Lemma vfs_unlink_spec s (path : list Z) :
  fs_wf [] s -> 0 ∈ path ->
  exists r s', vfs_unlink s path = Some (r, s') /\ fs_wf [] s' /\ on_parent s path (unlink_effect s) r s'.
Proof.
  intros W Zp. apply with_parent_spec; [done|done|done|]. intros s1 par d d1 base S1 W1 E E1 Lp Td Zb Lb.
  destruct (node_view _ _ _ _ _ S1 E E1) as [k ->]. unfold unlink_effect.
  pose proof (ramfs_unlink_spec [par] s1 par _ (base ++ [0]) W1 ltac:(done) E1 ltac:(set_solver)) as M.
  rewrite cstr_app, (child_same s s1) in M by (done || apply S1). cbn [children set_refcount] in M.
  destruct (child s (children d) base) as [c|].
  - destruct M as (nc1 & Ec1 & M). destruct (tree_node s1 s c nc1 (eq_sym (same_tree _ _ S1)) Ec1) as [kc Ec].
    destruct (ntype nc1 =? VFS_TYPE_DIR) eqn:Tc.
    + exists (- EISDIR), s1. do 3 (split; [done|]). intros s3 S3. eexists. split; [exact Ec|]. cbn [ntype set_refcount]. rewrite Tc.
      split; [done|]. by transitivity s1.
    + destruct M as (pre & post & s2 & Em & W2 & Ed & U). exists 0, s2. split; [done|]. split; [done|].
      destruct (removed_spec s s1 s2 par d k c pre post nc1) as [L2 R]; try done.
      { destruct (children nc1) eqn:Cc; [done|]. zb. destruct Tc. apply (ok_dir _ _ _ _ (wf_nodes _ _ W1 c nc1 Ec1)). by rewrite Cc. }
      split; [done|]. intros s3 S3. eexists. split; [exact Ec|]. cbn [ntype set_refcount]. rewrite Tc. auto.
  - exists (- ENOENT), s1. do 3 (split; [done|]). intros s3 S3. split; [done|]. by transitivity s1.
Qed.

Lemma vfs_rmdir_spec s (path : list Z) :
  fs_wf [] s -> 0 ∈ path ->
  exists r s', vfs_rmdir s path = Some (r, s') /\ fs_wf [] s' /\ on_parent s path (rmdir_effect s) r s'.
Proof.
  intros W Zp. apply with_parent_spec; [done|done|done|]. intros s1 par d d1 base S1 W1 E E1 Lp Td Zb Lb.
  destruct (node_view _ _ _ _ _ S1 E E1) as [k ->]. unfold rmdir_effect.
  pose proof (ramfs_rmdir_spec [par] s1 par _ (base ++ [0]) W1 ltac:(done) E1 ltac:(set_solver)) as M.
  rewrite cstr_app, (child_same s s1) in M by (done || apply S1). cbn [children set_refcount] in M.
  destruct (child s (children d) base) as [c|].
  - destruct M as (nc1 & Ec1 & M). destruct (tree_node s1 s c nc1 (eq_sym (same_tree _ _ S1)) Ec1) as [kc Ec].
    assert (forall e, ramfs_rmdir s1 par (base ++ [0]) = Some (e, s1) ->
      exists r s2, ramfs_rmdir s1 par (base ++ [0]) = Some (r, s2) /\ fs_wf [par] s2 /\ linked s2 par = true /\
        forall s3, same s2 s3 -> r = e /\ same s s3) as Err.
    { intros e He. exists e, s1. do 3 (split; [done|]). intros s3 S3. split; [done|]. by transitivity s1. }
    destruct (negb (ntype nc1 =? VFS_TYPE_DIR)) eqn:Tc; [|destruct (children nc1) eqn:Cc].
    + destruct (Err _ M) as (r & s2 & ? & ? & ? & HP). exists r, s2. do 3 (split; [done|]). intros s3 S3.
      eexists. split; [exact Ec|]. cbn [ntype set_refcount]. rewrite Tc. auto.
    + destruct M as (pre & post & s2 & Em & W2 & Ed & U). exists 0, s2. split; [done|]. split; [done|].
      destruct (removed_spec s s1 s2 par d k c pre post nc1) as [L2 R]; try done.
      split; [done|]. intros s3 S3. eexists. split; [exact Ec|]. cbn [ntype children set_refcount]. rewrite Tc, Cc. auto.
    + destruct (Err _ M) as (r & s2 & ? & ? & ? & HP). exists r, s2. do 3 (split; [done|]). intros s3 S3.
      eexists. split; [exact Ec|]. cbn [ntype children set_refcount]. rewrite Tc, Cc. auto.
  - exists (- ENOENT), s1. do 3 (split; [done|]). intros s3 S3. split; [done|]. by transitivity s1.
Qed.

(** ** Files *)

Lemma opens_insert s q f p : files s !! q = None ->
  opens (set_files s (<[q := f]> (files s))) p = opens s p + if p =? f_vn f then 1 else 0.
Proof.
  intros E. unfold opens. cbn [files set_files]. destruct (Z.eqb_spec p (f_vn f)) as [->|Hp].
  - rewrite map_filter_insert_True, map_size_insert_None by (try done; apply map_lookup_filter_None; by left). lia.
  - rewrite map_filter_insert_not'; [lia| |]; [intros Hy; by apply Hp|]. intros y Hy. congruence.
Qed.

• To do: Extract each line of the listing above, copying it word for word.

• Solution to the exercise:
Lemma vfs_unlink_spec s (path : list Z) :
  fs_wf [] s -> 0 ∈ path ->
  exists r s', vfs_unlink s path = Some (r, s') /\ fs_wf [] s' /\ on_parent s path (unlink_effect s) r s'.
Proof.
  intros W Zp. apply with_parent_spec; [done|done|done|]. intros s1 par d d1 base S1 W1 E E1 Lp Td Zb Lb.
  destruct (node_view _ _ _ _ _ S1 E E1) as [k ->]. unfold unlink_effect.
  pose proof (ramfs_unlink_spec [par] s1 par _ (base ++ [0]) W1 ltac:(done) E1 ltac:(set_solver)) as M.
  rewrite cstr_app, (child_same s s1) in M by (done || apply S1). cbn [children set_refcount] in M.
  destruct (child s (children d) base) as [c|].
  - destruct M as (nc1 & Ec1 & M). destruct (tree_node s1 s c nc1 (eq_sym (same_tree _ _ S1)) Ec1) as [kc Ec].
    destruct (ntype nc1 =? VFS_TYPE_DIR) eqn:Tc.
    + exists (- EISDIR), s1. do 3 (split; [done|]). intros s3 S3. eexists. split; [exact Ec|]. cbn [ntype set_refcount]. rewrite Tc.
      split; [done|]. by transitivity s1.
    + destruct M as (pre & post & s2 & Em & W2 & Ed & U). exists 0, s2. split; [done|]. split; [done|].
      destruct (removed_spec s s1 s2 par d k c pre post nc1) as [L2 R]; try done.
      { destruct (children nc1) eqn:Cc; [done|]. zb. destruct Tc. apply (ok_dir _ _ _ _ (wf_nodes _ _ W1 c nc1 Ec1)). by rewrite Cc. }
      split; [done|]. intros s3 S3. eexists. split; [exact Ec|]. cbn [ntype set_refcount]. rewrite Tc. auto.
  - exists (- ENOENT), s1. do 3 (split; [done|]). intros s3 S3. split; [done|]. by transitivity s1.
Qed.

Lemma vfs_rmdir_spec s (path : list Z) :
  fs_wf [] s -> 0 ∈ path ->
  exists r s', vfs_rmdir s path = Some (r, s') /\ fs_wf [] s' /\ on_parent s path (rmdir_effect s) r s'.
Proof.
  intros W Zp. apply with_parent_spec; [done|done|done|]. intros s1 par d d1 base S1 W1 E E1 Lp Td Zb Lb.
  destruct (node_view _ _ _ _ _ S1 E E1) as [k ->]. unfold rmdir_effect.
  pose proof (ramfs_rmdir_spec [par] s1 par _ (base ++ [0]) W1 ltac:(done) E1 ltac:(set_solver)) as M.
  rewrite cstr_app, (child_same s s1) in M by (done || apply S1). cbn [children set_refcount] in M.
  destruct (child s (children d) base) as [c|].
  - destruct M as (nc1 & Ec1 & M). destruct (tree_node s1 s c nc1 (eq_sym (same_tree _ _ S1)) Ec1) as [kc Ec].
    assert (forall e, ramfs_rmdir s1 par (base ++ [0]) = Some (e, s1) ->
      exists r s2, ramfs_rmdir s1 par (base ++ [0]) = Some (r, s2) /\ fs_wf [par] s2 /\ linked s2 par = true /\
        forall s3, same s2 s3 -> r = e /\ same s s3) as Err.
    { intros e He. exists e, s1. do 3 (split; [done|]). intros s3 S3. split; [done|]. by transitivity s1. }
    destruct (negb (ntype nc1 =? VFS_TYPE_DIR)) eqn:Tc; [|destruct (children nc1) eqn:Cc].
    + destruct (Err _ M) as (r & s2 & ? & ? & ? & HP). exists r, s2. do 3 (split; [done|]). intros s3 S3.
      eexists. split; [exact Ec|]. cbn [ntype set_refcount]. rewrite Tc. auto.
    + destruct M as (pre & post & s2 & Em & W2 & Ed & U). exists 0, s2. split; [done|]. split; [done|].
      destruct (removed_spec s s1 s2 par d k c pre post nc1) as [L2 R]; try done.
      split; [done|]. intros s3 S3. eexists. split; [exact Ec|]. cbn [ntype children set_refcount]. rewrite Tc, Cc. auto.
    + destruct (Err _ M) as (r & s2 & ? & ? & ? & HP). exists r, s2. do 3 (split; [done|]). intros s3 S3.
      eexists. split; [exact Ec|]. cbn [ntype children set_refcount]. rewrite Tc, Cc. auto.
  - exists (- ENOENT), s1. do 3 (split; [done|]). intros s3 S3. split; [done|]. by transitivity s1.
Qed.

(** ** Files *)

Lemma opens_insert s q f p : files s !! q = None ->
  opens (set_files s (<[q := f]> (files s))) p = opens s p + if p =? f_vn f then 1 else 0.
Proof.
  intros E. unfold opens. cbn [files set_files]. destruct (Z.eqb_spec p (f_vn f)) as [->|Hp].
  - rewrite map_filter_insert_True, map_size_insert_None by (try done; apply map_lookup_filter_None; by left). lia.
  - rewrite map_filter_insert_not'; [lia| |]; [intros Hy; by apply Hp|]. intros y Hy. congruence.
Qed.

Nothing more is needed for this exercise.